:: Source information ::

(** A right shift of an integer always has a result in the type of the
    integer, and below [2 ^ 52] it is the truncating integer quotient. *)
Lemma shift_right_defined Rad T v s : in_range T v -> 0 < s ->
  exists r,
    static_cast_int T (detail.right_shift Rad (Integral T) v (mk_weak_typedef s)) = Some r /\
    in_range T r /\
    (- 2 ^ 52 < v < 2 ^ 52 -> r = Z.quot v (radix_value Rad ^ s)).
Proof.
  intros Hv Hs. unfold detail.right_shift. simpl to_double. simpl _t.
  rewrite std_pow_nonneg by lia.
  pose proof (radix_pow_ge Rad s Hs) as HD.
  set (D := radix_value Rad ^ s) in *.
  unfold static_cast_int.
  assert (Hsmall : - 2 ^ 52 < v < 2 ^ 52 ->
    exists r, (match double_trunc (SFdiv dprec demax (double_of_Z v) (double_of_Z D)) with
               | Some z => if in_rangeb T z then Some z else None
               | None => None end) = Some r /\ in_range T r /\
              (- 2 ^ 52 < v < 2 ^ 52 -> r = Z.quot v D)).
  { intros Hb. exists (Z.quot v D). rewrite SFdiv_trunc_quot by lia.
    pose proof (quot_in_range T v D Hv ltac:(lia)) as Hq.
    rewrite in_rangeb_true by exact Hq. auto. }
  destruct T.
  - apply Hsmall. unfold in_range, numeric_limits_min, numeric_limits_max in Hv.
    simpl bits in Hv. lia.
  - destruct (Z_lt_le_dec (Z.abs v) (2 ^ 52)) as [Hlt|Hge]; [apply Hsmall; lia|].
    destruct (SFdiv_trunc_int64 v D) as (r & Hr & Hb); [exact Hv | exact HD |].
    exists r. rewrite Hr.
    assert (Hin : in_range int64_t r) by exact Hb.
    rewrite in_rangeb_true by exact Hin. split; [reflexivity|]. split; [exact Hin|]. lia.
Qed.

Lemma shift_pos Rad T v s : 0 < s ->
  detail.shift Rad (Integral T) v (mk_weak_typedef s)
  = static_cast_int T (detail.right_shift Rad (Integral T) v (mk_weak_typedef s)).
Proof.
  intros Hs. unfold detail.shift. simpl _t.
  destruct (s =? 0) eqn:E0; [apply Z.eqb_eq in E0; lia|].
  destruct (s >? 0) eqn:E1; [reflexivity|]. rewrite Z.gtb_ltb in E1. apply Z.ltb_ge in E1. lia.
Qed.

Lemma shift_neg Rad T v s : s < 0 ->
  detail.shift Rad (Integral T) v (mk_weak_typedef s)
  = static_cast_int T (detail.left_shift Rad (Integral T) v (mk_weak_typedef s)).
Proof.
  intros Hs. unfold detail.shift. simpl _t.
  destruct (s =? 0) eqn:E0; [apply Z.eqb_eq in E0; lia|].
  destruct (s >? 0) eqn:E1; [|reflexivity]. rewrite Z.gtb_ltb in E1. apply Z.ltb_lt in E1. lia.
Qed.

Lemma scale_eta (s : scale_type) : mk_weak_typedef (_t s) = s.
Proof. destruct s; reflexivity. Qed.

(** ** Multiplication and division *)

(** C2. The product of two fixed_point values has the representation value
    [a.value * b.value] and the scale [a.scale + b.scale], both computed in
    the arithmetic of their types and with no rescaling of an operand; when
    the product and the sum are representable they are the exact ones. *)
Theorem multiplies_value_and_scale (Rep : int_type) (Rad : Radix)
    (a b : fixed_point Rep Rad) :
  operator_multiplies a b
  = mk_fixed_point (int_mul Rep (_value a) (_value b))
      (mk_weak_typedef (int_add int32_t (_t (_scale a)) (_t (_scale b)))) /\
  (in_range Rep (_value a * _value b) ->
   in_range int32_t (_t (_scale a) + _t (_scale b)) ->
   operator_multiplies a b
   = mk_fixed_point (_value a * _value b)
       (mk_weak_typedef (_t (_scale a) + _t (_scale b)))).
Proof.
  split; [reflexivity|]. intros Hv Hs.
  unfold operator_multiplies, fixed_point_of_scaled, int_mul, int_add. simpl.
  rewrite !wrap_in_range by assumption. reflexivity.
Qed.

:::

■ Task brief:
Now that the records have been shown, restate each one word for word.

■ Answer below:
(** A right shift of an integer always has a result in the type of the
    integer, and below [2 ^ 52] it is the truncating integer quotient. *)
Lemma shift_right_defined Rad T v s : in_range T v -> 0 < s ->
  exists r,
    static_cast_int T (detail.right_shift Rad (Integral T) v (mk_weak_typedef s)) = Some r /\
    in_range T r /\
    (- 2 ^ 52 < v < 2 ^ 52 -> r = Z.quot v (radix_value Rad ^ s)).
Proof.
  intros Hv Hs. unfold detail.right_shift. simpl to_double. simpl _t.
  rewrite std_pow_nonneg by lia.
  pose proof (radix_pow_ge Rad s Hs) as HD.
  set (D := radix_value Rad ^ s) in *.
  unfold static_cast_int.
  assert (Hsmall : - 2 ^ 52 < v < 2 ^ 52 ->
    exists r, (match double_trunc (SFdiv dprec demax (double_of_Z v) (double_of_Z D)) with
               | Some z => if in_rangeb T z then Some z else None
               | None => None end) = Some r /\ in_range T r /\
              (- 2 ^ 52 < v < 2 ^ 52 -> r = Z.quot v D)).
  { intros Hb. exists (Z.quot v D). rewrite SFdiv_trunc_quot by lia.
    pose proof (quot_in_range T v D Hv ltac:(lia)) as Hq.
    rewrite in_rangeb_true by exact Hq. auto. }
  destruct T.
  - apply Hsmall. unfold in_range, numeric_limits_min, numeric_limits_max in Hv.
    simpl bits in Hv. lia.
  - destruct (Z_lt_le_dec (Z.abs v) (2 ^ 52)) as [Hlt|Hge]; [apply Hsmall; lia|].
    destruct (SFdiv_trunc_int64 v D) as (r & Hr & Hb); [exact Hv | exact HD |].
    exists r. rewrite Hr.
    assert (Hin : in_range int64_t r) by exact Hb.
    rewrite in_rangeb_true by exact Hin. split; [reflexivity|]. split; [exact Hin|]. lia.
Qed.

Lemma shift_pos Rad T v s : 0 < s ->
  detail.shift Rad (Integral T) v (mk_weak_typedef s)
  = static_cast_int T (detail.right_shift Rad (Integral T) v (mk_weak_typedef s)).
Proof.
  intros Hs. unfold detail.shift. simpl _t.
  destruct (s =? 0) eqn:E0; [apply Z.eqb_eq in E0; lia|].
  destruct (s >? 0) eqn:E1; [reflexivity|]. rewrite Z.gtb_ltb in E1. apply Z.ltb_ge in E1. lia.
Qed.

Lemma shift_neg Rad T v s : s < 0 ->
  detail.shift Rad (Integral T) v (mk_weak_typedef s)
  = static_cast_int T (detail.left_shift Rad (Integral T) v (mk_weak_typedef s)).
Proof.
  intros Hs. unfold detail.shift. simpl _t.
  destruct (s =? 0) eqn:E0; [apply Z.eqb_eq in E0; lia|].
  destruct (s >? 0) eqn:E1; [|reflexivity]. rewrite Z.gtb_ltb in E1. apply Z.ltb_lt in E1. lia.
Qed.

Lemma scale_eta (s : scale_type) : mk_weak_typedef (_t s) = s.
Proof. destruct s; reflexivity. Qed.

(** ** Multiplication and division *)

(** C2. The product of two fixed_point values has the representation value
    [a.value * b.value] and the scale [a.scale + b.scale], both computed in
    the arithmetic of their types and with no rescaling of an operand; when
    the product and the sum are representable they are the exact ones. *)
Theorem multiplies_value_and_scale (Rep : int_type) (Rad : Radix)
    (a b : fixed_point Rep Rad) :
  operator_multiplies a b
  = mk_fixed_point (int_mul Rep (_value a) (_value b))
      (mk_weak_typedef (int_add int32_t (_t (_scale a)) (_t (_scale b)))) /\
  (in_range Rep (_value a * _value b) ->
   in_range int32_t (_t (_scale a) + _t (_scale b)) ->
   operator_multiplies a b
   = mk_fixed_point (_value a * _value b)
       (mk_weak_typedef (_t (_scale a) + _t (_scale b)))).
Proof.
  split; [reflexivity|]. intros Hv Hs.
  unfold operator_multiplies, fixed_point_of_scaled, int_mul, int_add. simpl.
  rewrite !wrap_in_range by assumption. reflexivity.
Qed.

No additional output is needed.